** Records for processing follows **

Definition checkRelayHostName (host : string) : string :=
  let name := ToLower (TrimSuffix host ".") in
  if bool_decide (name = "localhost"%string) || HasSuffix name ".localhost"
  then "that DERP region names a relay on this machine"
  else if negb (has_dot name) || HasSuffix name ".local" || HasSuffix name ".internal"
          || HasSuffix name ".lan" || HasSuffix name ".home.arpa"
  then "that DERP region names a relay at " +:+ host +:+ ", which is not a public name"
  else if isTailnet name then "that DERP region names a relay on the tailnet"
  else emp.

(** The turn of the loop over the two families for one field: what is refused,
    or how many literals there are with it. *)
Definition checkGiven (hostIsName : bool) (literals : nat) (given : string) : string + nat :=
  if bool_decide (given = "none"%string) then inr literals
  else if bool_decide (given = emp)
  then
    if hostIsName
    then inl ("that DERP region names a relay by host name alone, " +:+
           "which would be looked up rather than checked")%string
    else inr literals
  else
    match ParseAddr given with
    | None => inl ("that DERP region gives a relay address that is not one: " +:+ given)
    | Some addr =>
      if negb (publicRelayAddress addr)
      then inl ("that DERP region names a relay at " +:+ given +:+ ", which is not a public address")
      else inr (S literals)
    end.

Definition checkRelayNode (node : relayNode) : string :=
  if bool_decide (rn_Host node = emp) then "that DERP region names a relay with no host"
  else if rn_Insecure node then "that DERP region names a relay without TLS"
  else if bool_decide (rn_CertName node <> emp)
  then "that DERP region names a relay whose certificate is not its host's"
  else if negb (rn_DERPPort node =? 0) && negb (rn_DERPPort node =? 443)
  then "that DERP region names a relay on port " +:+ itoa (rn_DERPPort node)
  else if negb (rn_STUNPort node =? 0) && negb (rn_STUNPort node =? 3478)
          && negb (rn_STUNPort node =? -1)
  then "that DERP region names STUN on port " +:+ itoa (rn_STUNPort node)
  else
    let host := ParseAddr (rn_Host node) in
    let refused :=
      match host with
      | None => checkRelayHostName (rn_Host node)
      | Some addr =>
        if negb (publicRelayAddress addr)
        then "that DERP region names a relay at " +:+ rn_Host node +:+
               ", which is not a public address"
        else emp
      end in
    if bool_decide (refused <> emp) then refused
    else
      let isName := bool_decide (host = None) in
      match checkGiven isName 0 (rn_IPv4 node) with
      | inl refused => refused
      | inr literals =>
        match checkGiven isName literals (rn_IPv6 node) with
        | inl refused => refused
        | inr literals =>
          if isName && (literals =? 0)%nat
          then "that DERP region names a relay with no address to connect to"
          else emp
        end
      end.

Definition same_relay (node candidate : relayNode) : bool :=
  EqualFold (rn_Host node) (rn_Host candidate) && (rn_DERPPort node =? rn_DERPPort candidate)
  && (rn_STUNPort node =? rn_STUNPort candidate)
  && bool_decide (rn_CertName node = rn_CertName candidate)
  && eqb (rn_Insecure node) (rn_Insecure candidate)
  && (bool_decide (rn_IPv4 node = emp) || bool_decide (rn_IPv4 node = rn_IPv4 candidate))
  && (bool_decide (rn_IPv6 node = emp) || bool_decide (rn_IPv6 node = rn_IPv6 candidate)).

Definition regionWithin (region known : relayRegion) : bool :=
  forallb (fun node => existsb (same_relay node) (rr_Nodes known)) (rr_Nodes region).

** End of Records for processing **
** Records for processing follows **

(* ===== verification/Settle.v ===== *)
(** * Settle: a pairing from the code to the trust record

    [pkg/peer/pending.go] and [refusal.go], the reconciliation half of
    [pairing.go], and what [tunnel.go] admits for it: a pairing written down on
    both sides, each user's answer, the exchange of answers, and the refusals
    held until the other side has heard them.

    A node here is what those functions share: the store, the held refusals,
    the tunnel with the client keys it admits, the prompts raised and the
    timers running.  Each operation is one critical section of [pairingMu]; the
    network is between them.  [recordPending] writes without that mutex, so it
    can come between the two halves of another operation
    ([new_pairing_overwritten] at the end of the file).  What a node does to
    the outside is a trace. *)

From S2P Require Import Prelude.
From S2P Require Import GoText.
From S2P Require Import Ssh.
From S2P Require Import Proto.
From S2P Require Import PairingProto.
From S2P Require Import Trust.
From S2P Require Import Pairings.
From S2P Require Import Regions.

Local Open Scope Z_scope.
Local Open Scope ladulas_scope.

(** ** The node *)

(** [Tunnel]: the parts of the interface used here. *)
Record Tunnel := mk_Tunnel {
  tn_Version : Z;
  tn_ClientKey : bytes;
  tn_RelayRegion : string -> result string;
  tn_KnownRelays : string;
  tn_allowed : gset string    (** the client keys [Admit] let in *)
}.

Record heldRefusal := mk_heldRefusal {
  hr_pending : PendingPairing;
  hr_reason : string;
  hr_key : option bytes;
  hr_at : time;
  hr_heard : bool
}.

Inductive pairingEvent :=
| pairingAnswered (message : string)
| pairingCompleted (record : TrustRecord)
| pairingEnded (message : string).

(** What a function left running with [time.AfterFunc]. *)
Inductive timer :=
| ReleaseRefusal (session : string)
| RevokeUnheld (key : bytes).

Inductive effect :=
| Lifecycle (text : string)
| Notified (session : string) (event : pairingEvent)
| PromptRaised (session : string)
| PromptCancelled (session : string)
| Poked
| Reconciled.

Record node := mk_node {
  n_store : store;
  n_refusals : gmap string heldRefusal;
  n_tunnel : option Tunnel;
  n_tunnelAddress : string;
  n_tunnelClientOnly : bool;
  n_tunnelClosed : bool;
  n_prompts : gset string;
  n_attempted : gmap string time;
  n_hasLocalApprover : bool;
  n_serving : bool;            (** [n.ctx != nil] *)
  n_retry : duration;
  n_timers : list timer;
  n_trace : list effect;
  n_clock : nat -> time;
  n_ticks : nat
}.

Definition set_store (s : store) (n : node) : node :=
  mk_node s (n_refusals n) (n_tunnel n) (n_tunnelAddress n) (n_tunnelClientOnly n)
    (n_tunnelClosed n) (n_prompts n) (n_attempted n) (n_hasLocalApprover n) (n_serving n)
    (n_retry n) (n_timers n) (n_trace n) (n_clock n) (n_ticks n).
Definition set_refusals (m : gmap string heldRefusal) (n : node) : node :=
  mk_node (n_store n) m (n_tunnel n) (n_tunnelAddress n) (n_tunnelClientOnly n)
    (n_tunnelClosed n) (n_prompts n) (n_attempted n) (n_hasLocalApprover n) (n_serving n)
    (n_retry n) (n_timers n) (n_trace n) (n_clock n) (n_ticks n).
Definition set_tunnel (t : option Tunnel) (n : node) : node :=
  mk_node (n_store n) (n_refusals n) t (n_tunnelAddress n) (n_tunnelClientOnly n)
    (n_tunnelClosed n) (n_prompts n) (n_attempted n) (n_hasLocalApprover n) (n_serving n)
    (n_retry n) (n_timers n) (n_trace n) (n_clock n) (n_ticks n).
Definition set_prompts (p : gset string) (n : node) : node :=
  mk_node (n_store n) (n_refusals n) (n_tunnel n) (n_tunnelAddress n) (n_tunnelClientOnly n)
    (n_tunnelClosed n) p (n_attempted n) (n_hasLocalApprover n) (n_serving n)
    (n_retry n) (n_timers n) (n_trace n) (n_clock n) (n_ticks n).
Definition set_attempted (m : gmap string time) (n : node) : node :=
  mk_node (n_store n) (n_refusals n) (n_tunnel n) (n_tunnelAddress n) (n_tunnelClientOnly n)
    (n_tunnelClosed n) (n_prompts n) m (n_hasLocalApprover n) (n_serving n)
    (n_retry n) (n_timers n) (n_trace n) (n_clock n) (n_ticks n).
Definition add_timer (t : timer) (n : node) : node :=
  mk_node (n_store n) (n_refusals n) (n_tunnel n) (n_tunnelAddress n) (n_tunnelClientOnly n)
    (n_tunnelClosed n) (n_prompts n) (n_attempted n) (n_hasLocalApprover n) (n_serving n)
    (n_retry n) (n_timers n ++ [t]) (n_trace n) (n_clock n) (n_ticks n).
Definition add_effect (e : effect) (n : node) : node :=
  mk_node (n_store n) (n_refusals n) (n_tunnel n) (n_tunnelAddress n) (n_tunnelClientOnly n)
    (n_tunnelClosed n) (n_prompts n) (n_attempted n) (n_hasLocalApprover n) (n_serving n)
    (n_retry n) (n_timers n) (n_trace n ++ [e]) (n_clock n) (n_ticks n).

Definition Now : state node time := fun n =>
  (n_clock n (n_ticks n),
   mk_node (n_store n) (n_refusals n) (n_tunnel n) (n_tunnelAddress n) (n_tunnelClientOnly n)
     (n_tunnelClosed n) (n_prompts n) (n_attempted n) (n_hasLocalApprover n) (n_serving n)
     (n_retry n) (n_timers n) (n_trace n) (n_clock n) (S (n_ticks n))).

** End of Records for processing **
** Records for processing follows **

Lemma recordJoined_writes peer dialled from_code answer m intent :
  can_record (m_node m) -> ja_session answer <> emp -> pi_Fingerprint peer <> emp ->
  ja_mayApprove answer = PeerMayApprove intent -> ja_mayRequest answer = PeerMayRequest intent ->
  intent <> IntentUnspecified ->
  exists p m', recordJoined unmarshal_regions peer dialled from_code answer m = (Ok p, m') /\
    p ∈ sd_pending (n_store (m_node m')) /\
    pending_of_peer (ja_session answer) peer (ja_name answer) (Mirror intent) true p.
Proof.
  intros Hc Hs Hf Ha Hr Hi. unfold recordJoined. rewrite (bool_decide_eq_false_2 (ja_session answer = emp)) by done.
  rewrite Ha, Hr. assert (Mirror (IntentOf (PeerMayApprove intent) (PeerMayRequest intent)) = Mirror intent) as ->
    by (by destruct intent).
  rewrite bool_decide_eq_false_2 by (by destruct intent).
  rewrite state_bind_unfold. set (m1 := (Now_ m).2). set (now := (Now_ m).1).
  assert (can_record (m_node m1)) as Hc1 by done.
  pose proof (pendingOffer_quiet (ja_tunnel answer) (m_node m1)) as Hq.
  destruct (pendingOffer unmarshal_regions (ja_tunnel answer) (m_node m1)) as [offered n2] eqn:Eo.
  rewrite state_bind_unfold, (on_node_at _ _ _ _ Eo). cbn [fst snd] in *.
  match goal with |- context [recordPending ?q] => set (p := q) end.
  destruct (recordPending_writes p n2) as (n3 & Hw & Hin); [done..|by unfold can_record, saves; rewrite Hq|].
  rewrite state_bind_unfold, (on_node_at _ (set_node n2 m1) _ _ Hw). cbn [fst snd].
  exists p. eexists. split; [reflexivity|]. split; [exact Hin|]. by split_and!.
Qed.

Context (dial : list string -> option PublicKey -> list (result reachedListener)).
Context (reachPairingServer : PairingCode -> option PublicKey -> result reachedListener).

** End of Records for processing **

[Task to complete] Within the records above, find every line holding the word "gmap" and give the total as a bare number.

[Answer box] 4